El tipito se despertó temprano. Muy temprano. Atenaceado por la urgencia del deseo elocuentemente manifestada en la erección de su sexo. Y se masturbó pensando en Ella.
No obstante, el efecto placentero del sucedáneo al que obligadamente tuvo que recurrir; fue efímero, tanto, que nada más levantarse de la cama supo, aún sin poder explicarse cómo y porqué; que ese iba a ser uno de esos días.
Entonces, la inmediatez se le trocó bruscamente en morosidad, como si percibiera que su cielo amenazaba con ennegrecer. Se dirigió cansinamente al baño y se miró en el espejo. Esa arruga —otra más— no estaba ayer. Al menos, eso le parecía a él (o quizá, prefería y elegía creerlo así). Se afeitó cuidadosamente, se bañó, se perfumó y se vistió. Y mientras tanto, sin concederle tregua, un dejo de tristeza se le fue ganando en el corazón, despacio pero firme y sostenidamente. Lo que había sido meramente un presentimiento, un pálpito; fue tornándosele una certeza: sí, indudablemente todo pintaba para que ese fuera uno de esos días.
En el teléfono, la cantarina voz de Ella, la mujer amada, le llegó acariciándole el alma y mitigando su esplín.
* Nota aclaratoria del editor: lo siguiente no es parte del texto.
(** The three kinds of error path of the amended C7. *)
Lemma target_untouched_except_by_decoder_witness :
  target (Sample.call 400 "not json" None (Pointer Sample.old_contact) "GET" "balance")
  = Pointer Sample.old_contact /\
  target (Sample.call 200 "not json" None (Pointer Sample.old_contact) "GET" "balance")
  = Pointer Sample.old_contact /\
  target (Sample.call 200 Sample.body_mismatch None (Pointer Sample.old_contact) "GET" "balance")
  = fst (@json_Unmarshal_interface Sample.Contact Sample.decode_Contact Sample.body_mismatch
           (Pointer Sample.old_contact)).
Proof.
  assert (H400 : sent (Sample.call 400 "not json" None
                         (Pointer Sample.old_contact) "GET" "balance")
                 = Some (Sample.request_to "https://rest.messagebird.com/balance"))
    by (vm_compute; reflexivity).
  assert (H200 : sent (Sample.call 200 "not json" None
                         (Pointer Sample.old_contact) "GET" "balance")
                 = Some (Sample.request_to "https://rest.messagebird.com/balance"))
    by (vm_compute; reflexivity).
  assert (Hmis : sent (Sample.call 200 Sample.body_mismatch None
                         (Pointer Sample.old_contact) "GET" "balance")
                 = Some (Sample.request_to "https://rest.messagebird.com/balance"))
    by (vm_compute; reflexivity).
  split; [|split].
  - destruct (@target_untouched_except_by_decoder Sample.runtime unit Sample.Contact
                Sample.empty_struct Sample.decode_Contact (Sample.client 400 "not json" None)
                (Pointer Sample.old_contact) "GET" "balance" None) as (Hkind & _ & _).
    apply (Hkind (json_Error (SyntaxError "not json"))); [reflexivity | discriminate].
  - destruct (@target_untouched_except_by_decoder Sample.runtime unit Sample.Contact
                Sample.empty_struct Sample.decode_Contact (Sample.client 200 "not json" None)
                (Pointer Sample.old_contact) "GET" "balance" None) as (_ & Hinvalid & _).
    apply (Hinvalid _ 200 "not json" H200); reflexivity.
  - destruct (@target_untouched_except_by_decoder Sample.runtime unit Sample.Contact
                Sample.empty_struct Sample.decode_Contact
                (Sample.client 200 Sample.body_mismatch None)
                (Pointer Sample.old_contact) "GET" "balance" None) as (_ & _ & Hdec).
    apply (Hdec _ 200 Sample.body_mismatch Hmis); [reflexivity | left; reflexivity].
Defined.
Pero sólo brevemente: ni bien cortó la comunicación; la insatisfacción lo aguardaba de nuevo, tenaz e implacable.
—La distancia es una mierda —musitó para sí, frustrado. Miró el reloj: las 8. Sacó la cuenta de los días que faltaban para que Ella llegara: once. ¡Aún faltaban once días! Misturada con la ansiedad, la tristeza se le fue haciendo enojo. Un enojo que adentro suyo, crecía y crecía.
Después, ya en franca iracundia, el tipito dio un par de gritos en soledad, puteando por cosas de nada que se empeñó en considerar importantes como si en realidad lo fueran. Cerró la puerta ruidosa, furiosamente, salió al pasillo y apretó impaciente e insistentemente el botón para llamar el ascensor. Una vez en la calle, sin cuidarse y a viva voz, comenzó a lanzar imprecaciones contra dios, el clima, el tránsito, el ruido, el mundo, la gente… contra todo. —¡Vida puta! —exclamó a voz en cuello. —¿Y vos qué mirás, pelotudo? —le espetó trascartón a un infeliz que cruzaba y que (creyó notar él) contemplaba la escena con extrañeza.
Ya sentado ante una mesa en el bar de costumbre, ordenó su frugal desayuno de siempre (cuya composición, a esa altura de su vida, bien podría estar grabada en una placa de bronce): un café y dos medialunas de grasa. Y como el mozo —consideró él— demorara en alcanzarle el diario (al que por otra parte, reputaba de pasquín inmundo), le enrostró un reproche tan agrio como arbitrario. —Y bueno… al fin de cuentas ¿acaso no es injusta la vida? —se dijo el tipito, indulgente consigo mismo.
Decididamente, ese no “iba a ser”, sino que de hecho, ya lo era…uno de esos días.